Restate verbatim the span of lines below between the line with "S _, EmptyString => EmptyString" and the line with "if startswith old s", including those two lines, and only that span.

BEGIN Given entries

(** * SDXL prompt styler: template store, lookup and prompt combination

    A shallow embedding of [sdxl_prompt_styler.py].  Python values that come
    out of [json.load] are an inductive type, Python exceptions are an
    explicit result type, and the [str] methods the module calls
    ([replace], [split], [strip], [join], [in], [endswith]) are functions on
    [string].  A [str] is the string of its characters; a character is a
    code point below 256. *)

From Stdlib Require Import ZArith NArith Ascii String List Bool Lia.
From stdpp Require Import base option list strings pretty.

Set Warnings "-register-all".

Local Open Scope string_scope.
Local Open Scope list_scope.

(** ** Python's [str] methods *)

Module Str.

(** [s.startswith(p)] *)
Fixpoint startswith (p s : string) : bool :=
  match p, s with
  | EmptyString, _ => true
  | String _ _, EmptyString => false
  | String a p', String b s' => if Ascii.eqb a b then startswith p' s' else false
  end.

(** [s[n:]] *)
Fixpoint drop (n : nat) (s : string) : string :=
  match n, s with
  | O, _ => s
  | S _, EmptyString => EmptyString
  | S n', String _ s' => drop n' s'
  end.

(** [sub in s] for two strings. *)
Fixpoint contains (sub s : string) : bool :=
  startswith sub s ||
  match s with
  | EmptyString => false
  | String _ s' => contains sub s'
  end.

(** [s.endswith(p)] *)
Definition endswith (p s : string) : bool :=
  startswith p (drop (String.length s - String.length p) s)
  && (String.length p <=? String.length s)%nat.

(** The scan of [s.replace(old, new)] for a non-empty [old]: left to right,
    an occurrence found at the cursor is replaced and the cursor jumps behind
    it ([skip] counts the characters of the occurrence still to jump over). *)
Fixpoint replace_from (old new : string) (skip : nat) (s : string) : string :=
  match s with
  | EmptyString => EmptyString
  | String c s' =>
      match skip with
      | S k => replace_from old new k s'
      | O =>
          if startswith old s
          then new +:+ replace_from old new (String.length old - 1) s'
          else String c (replace_from old new O s')
      end
  end.

(** [new.join(list(s))], what [replace] gives for an empty [old] between
    the characters. *)
Fixpoint interleave (new s : string) : string :=
  match s with
  | EmptyString => EmptyString
  | String c s' => String c (new +:+ interleave new s')
  end.

(** [s.replace(old, new)] *)
Definition replace (old new s : string) : string :=
  match old with
  | EmptyString => new +:+ interleave new s
  | String _ _ => replace_from old new O s
  end.

(** Puts a character in front of the first piece of a split. *)
Definition cons_head (c : ascii) (l : list string) : list string :=
  match l with
  | [] => [String c EmptyString]
  | h :: t => String c h :: t
  end.

(** The scan of [s.split(sep)] for a non-empty [sep]. *)
Fixpoint split_from (sep : string) (skip : nat) (s : string) : list string :=
  match s with
  | EmptyString => [EmptyString]
  | String c s' =>
      match skip with
      | S k => split_from sep k s'
      | O =>
          if startswith sep s
          then EmptyString :: split_from sep (String.length sep - 1) s'
          else cons_head c (split_from sep O s')
      end
  end.

(** [s.split(sep)], [sep] not empty (Python raises ValueError on an empty
    separator; the module only passes literals). *)
Definition split (sep s : string) : list string := split_from sep O s.

(** [s.split(sep, 1)]: at most one cut, at the first occurrence. *)
Fixpoint split1 (sep s : string) : list string :=
  match s with
  | EmptyString => [EmptyString]
  | String c s' =>
      if startswith sep s
      then [EmptyString; drop (String.length sep) s]
      else cons_head c (split1 sep s')
  end.

(** [c.isspace()] for a character below 256: tab, line feed, vertical tab,
    form feed, carriage return, the four separators 28 to 31, space, NEL
    (133) and the no-break space (160). *)
Definition isspace (c : ascii) : bool :=
  let n := nat_of_ascii c in
  ((9 <=? n) && (n <=? 13) || (28 <=? n) && (n <=? 32)
   || (n =? 133) || (n =? 160))%nat.

Fixpoint lstrip (s : string) : string :=
  match s with
  | EmptyString => EmptyString
  | String c s' => if isspace c then lstrip s' else s
  end.

Fixpoint rstrip (s : string) : string :=
  match s with
  | EmptyString => EmptyString
  | String c s' =>
      match rstrip s' with
      | EmptyString => if isspace c then EmptyString else String c EmptyString
      | r => String c r
      end
  end.

(** [s.strip()] *)
Definition strip (s : string) : string := rstrip (lstrip s).

(** [sep.join(l)] *)
Fixpoint join (sep : string) (l : list string) : string :=
  match l with
  | [] => EmptyString
  | [x] => x
  | x :: l' => x +:+ sep +:+ join sep l'
  end.

(** Truth value of a [str]. *)
Definition nonempty (s : string) : bool :=
  match s with EmptyString => false | String _ _ => true end.

End Str.

(** ** Python values, exceptions and the generic operations on them *)

(** What [json.load] returns.  A dict is the list of its items in insertion
    order; numbers are the integers. *)
Inductive value : Type :=
| VNone
| VBool (b : bool)
| VInt (n : Z)
| VStr (s : string)
| VList (l : list value)
| VDict (kv : list (string * value)).
(** X13.  When a request that passes the checks, and whose text fields
    can be logged, has a topic that is not a string, the 500 response
    names the position of the first such topic and its
    type, as the join reports them; [generate_lesson] was entered but no
    chat request was made. *)
Theorem non_string_topic_is_named data t strs x rest :
  text_fields_typed data = true -> first_failing data = None ->
  printable data = true ->
  topics_of data = map JStr strs ++ x :: rest ->
  (forall s, x <> JStr s) ->
  generate (Ok data) t
  = (Return
       (server_error
          (mkExc TypeError
             (u8 "sequence item "
                ++ str_of_int (Z.of_nat (List.length strs))
                ++ u8 ": expected str instance, " ++ type_name x
                ++ u8 " found"))),
     t ++ [ CallGenerateLesson (trimmed data "subject") (trimmed data "level")
              (trimmed data "learning_style") (topics_of data)
              (duration_of data) (model_of data) ]).
Proof.
  intros Ht Hf Hpr Htp Hx.
  rewrite generate_refines, (verdict_accepted _ Ht Hf Hpr). unfold answer.
  assert (build_prompt (trimmed data "subject") (trimmed data "level")
            (trimmed data "learning_style") (topics_of data)
            (duration_of data)
          = Err (mkExc TypeError
                   (u8 "sequence item "
                      ++ str_of_int (Z.of_nat (List.length strs))
                      ++ u8 ": expected str instance, " ++ type_name x
                      ++ u8 " found"))) as ->.
  { unfold build_prompt, topics_text, join. rewrite Htp.
    destruct (map JStr strs ++ x :: rest) eqn:E.
    - symmetry in E; now apply app_cons_not_nil in E.
    - rewrite <- E, (join_from_first_bad _ strs x rest 0 Hx). reflexivity. }
  reflexivity.
Qed.
(** * Birdgame: a shallow embedding of [Birdgame.py] and its frame loop

    The development follows the layout of the Python module: the
    constants, then one Rocq module per class ([Bird], [Pipe], [Game]),
    each method becoming a function on the record of the object's
    attributes.  The rendering calls ([draw], [_draw_elements],
    [_display_game_over], [pygame.display.flip], [clock.tick]) read the
    state and never write it; they are left out, but for [Bird.draw],
    which is modelled by the calls it makes.

    Numbers.  [Pipe.x], the score and the spawn counter are Python
    [int]s and are modelled in [Z].  [Bird.y] and [Bird.velocity] become
    Python [float]s at the first [Bird.move] ([GRAVITY] is [0.5]); they
    are modelled in [Q].  Every value they take in the game is a
    multiple of one half of small magnitude, which binary floating point
    adds without rounding, so exact rational arithmetic is what the
    interpreter computes there.  A float is one value per number, so
    the sums are kept in lowest terms ([Qred]).

    The rationals and the unbounded integers of [Rect] are what the
    interpreter computes on the states the game can be in
    ([reachable]), where the numbers are small half-integers
    ([reachable_bird_in_range]) and the coordinates far inside the
    range of a C [int]; outside them floats round and C [int]s wrap.
    The properties of the bird's flight, of its rectangle, of what is
    drawn and of the rectangles of a pipe are therefore stated on
    reachable states, or on gaps in the range of the generator
    ([valid_gap]); the lemmas on arbitrary records are steps towards
    them. *)

From Stdlib Require Import ZArith QArith Qround List Bool Lia Lqa Sorted.
Import ListNotations.

#[local] Open Scope Z_scope.

(** ** Constants *)

Definition SCREEN_WIDTH : Z := 400.
Definition SCREEN_HEIGHT : Z := 600.
Definition PIPE_WIDTH : Z := 80.
Definition PIPE_GAP : Z := 150.
Definition GRAVITY : Q := 1 # 2.
Definition JUMP_STRENGTH : Z := -10.
Definition FPS : Z := 60.

(** ** [pygame.Rect]

    The library's rectangle: four C [int]s.  A [float] handed to the
    constructor is converted by a C cast, that is, truncated toward
    zero.  [right] and [bottom] are the derived attributes
    [x + w] and [y + h]; the sums are those of [Z], which are the
    sums of C [int]s as long as nothing overflows, as is the case for
    the rectangles of the game (coordinates and sizes below 1200 in
    magnitude). *)

Definition int_of_float (q : Q) : Z := Z.quot (Qnum q) (Zpos (Qden q)).

Module Rect.

Record t : Type := mk { x : Z; y : Z; w : Z; h : Z }.

Definition left (r : t) : Z := x r.
Definition top (r : t) : Z := y r.
Definition right (r : t) : Z := x r + w r.
Definition bottom (r : t) : Z := y r + h r.

(** [Rect.colliderect]: a rectangle of zero width or height collides
    with nothing; otherwise the test is the strict one on the
    normalised extents (a negative size is read as extending the other
    way), so rectangles that only share an edge do not collide. *)
Definition colliderect (a b : t) : bool :=
  if (w a =? 0) || (h a =? 0) || (w b =? 0) || (h b =? 0) then false
  else
    (Z.min (x a) (x a + w a) <? Z.max (x b) (x b + w b)) &&
    (Z.min (y a) (y a + h a) <? Z.max (y b) (y b + h b)) &&
    (Z.max (x a) (x a + w a) >? Z.min (x b) (x b + w b)) &&
    (Z.max (y a) (y a + h a) >? Z.min (y b) (y b + h b)).

(** Strict overlap of two axis-aligned rectangles, as a proposition:
    the open extents meet on both axes; touching edges do not count. *)
Definition overlaps (a b : t) : Prop :=
  left a < right b /\ left b < right a /\
  top a < bottom b /\ top b < bottom a.

(** The horizontal extents of two rectangles meet. *)
Definition overlaps_horizontally (a b : t) : Prop :=
  left a < right b /\ left b < right a.

End Rect.

(** ** class Bird *)

Module Bird.

Record t : Type := mk { x : Z; y : Q; size : Z; velocity : Q }.

(** [Bird.__init__] *)
Definition init : t :=
  {| x := 50; y := inject_Z (SCREEN_HEIGHT / 2); size := 20;
     velocity := inject_Z 0 |}.

(** [Bird.jump]: the velocity is overwritten. *)
Definition jump (b : t) : t :=
  {| x := x b; y := y b; size := size b;
     velocity := inject_Z JUMP_STRENGTH |}.

(** [Bird.move]: gravity is added to the velocity, then the new
    velocity to [y].  The sums are exact, as those of the floats are
    on the half-integers the game produces. *)
Definition move (b : t) : t :=
  let v := Qred (velocity b + GRAVITY) in
  {| x := x b; y := Qred (y b + v); size := size b; velocity := v |}.

(** [Bird.get_rect] *)
Definition get_rect (b : t) : Rect.t :=
  Rect.mk (x b) (int_of_float (y b)) (size b) (size b).

End Bird.

(** ** class Pipe *)

Module Pipe.

Record t : Type := mk { x : Z; gap_y : Z; velocity : Z; passed : bool }.

(** [Pipe.__init__] *)
Definition init (x0 gap_y0 : Z) : t :=
  {| x := x0; gap_y := gap_y0; velocity := -4; passed := false |}.

(** [Pipe.move] *)
Definition move (p : t) : t :=
  {| x := x p + velocity p; gap_y := gap_y p; velocity := velocity p;
     passed := passed p |}.

(** [Pipe.off_screen] *)
Definition off_screen (p : t) : bool := x p <? - PIPE_WIDTH.

(** [Pipe.get_upper_rect] *)
Definition get_upper_rect (p : t) : Rect.t :=
  Rect.mk (x p) 0 PIPE_WIDTH (gap_y p - PIPE_GAP / 2).

(** [Pipe.get_lower_rect] *)
Definition get_lower_rect (p : t) : Rect.t :=
  Rect.mk (x p) (gap_y p + PIPE_GAP / 2) PIPE_WIDTH SCREEN_HEIGHT.

(** The assignment [pipe.passed = True]. *)
Definition set_passed (p : t) : t :=
  {| x := x p; gap_y := gap_y p; velocity := velocity p; passed := true |}.

End Pipe.

(** ** Input events

    What [pygame.event.get()] returns, as far as [_handle_events] looks
    at it: the event type, and the key of a [KEYDOWN]. *)

Inductive Event : Type :=
| QUIT
| KEYDOWN (key : Z)
| OTHER.

Definition K_SPACE : Z := 32.

(** ** class Game *)

Module Game.
Lemma beauti_main_calls args w :
  (network_calls (trace (snd (Beauti.main args w))) <=
   network_calls (trace w) + 2)%nat.
Proof.
  unfold Beauti.main.
  set (text := join (lit " ") (Namespace.content args)).
  destruct (negb (Namespace.translate args) && negb (Namespace.beautify args)).
  { unfold logging_info. count_calls. lia. }
  unfold bind at 1.
  pose proof (beauti_init_calls w) as Hinit.
  destruct (Beauti.__init__ w) as [[trans|e] w2]; cbn [snd] in *; [|lia].
  unfold bind at 1.
  destruct (beauti_handle_translation_calls trans text w2) as [Hother Hchinese].
  destruct (beauti_handle_beautification_calls trans text w2) as [Hb0 Hb1].
  destruct (Namespace.translate args).
  - destruct (Beauti.handle_translation trans text w2)
      as [[[]|e] w3] eqn:Ht; cbn [snd] in *.
    + destruct (beauti_handle_beautification_calls trans text w3) as [Hc0 Hc1].
      destruct (decide (Beauti.check_language text = lit "Chinese")) as [Hc | Hc].
      * specialize (Hchinese Hc).
        destruct (Namespace.beautify args); cbn [ret snd]; [|lia].
        rewrite (Hc0 (chinese_is_not_english text Hc)). lia.
      * specialize (Hother Hc).
        destruct (Namespace.beautify args); cbn [ret snd]; [|lia].
        destruct (decide (Beauti.check_language text = lit "English"))
          as [He | He]; [rewrite (Hc1 He) | rewrite (Hc0 He)]; lia.
    + destruct (decide (Beauti.check_language text = lit "Chinese")) as [Hc | Hc].
      * specialize (Hchinese Hc). lia.
      * specialize (Hother Hc). lia.
  - cbn [ret]. destruct (Namespace.beautify args); cbn [ret snd]; [|lia].
    destruct (decide (Beauti.check_language text = lit "English"))
      as [He | He]; [rewrite (Hb1 He) | rewrite (Hb0 He)]; lia.
Qed.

END Given entries

Finished exercise:
  | S _, EmptyString => EmptyString
  | S n', String _ s' => drop n' s'
  end.

(** [sub in s] for two strings. *)
Fixpoint contains (sub s : string) : bool :=
  startswith sub s ||
  match s with
  | EmptyString => false
  | String _ s' => contains sub s'
  end.

(** [s.endswith(p)] *)
Definition endswith (p s : string) : bool :=
  startswith p (drop (String.length s - String.length p) s)
  && (String.length p <=? String.length s)%nat.

(** The scan of [s.replace(old, new)] for a non-empty [old]: left to right,
    an occurrence found at the cursor is replaced and the cursor jumps behind
    it ([skip] counts the characters of the occurrence still to jump over). *)
Fixpoint replace_from (old new : string) (skip : nat) (s : string) : string :=
  match s with
  | EmptyString => EmptyString
  | String c s' =>
      match skip with
      | S k => replace_from old new k s'
      | O =>
          if startswith old s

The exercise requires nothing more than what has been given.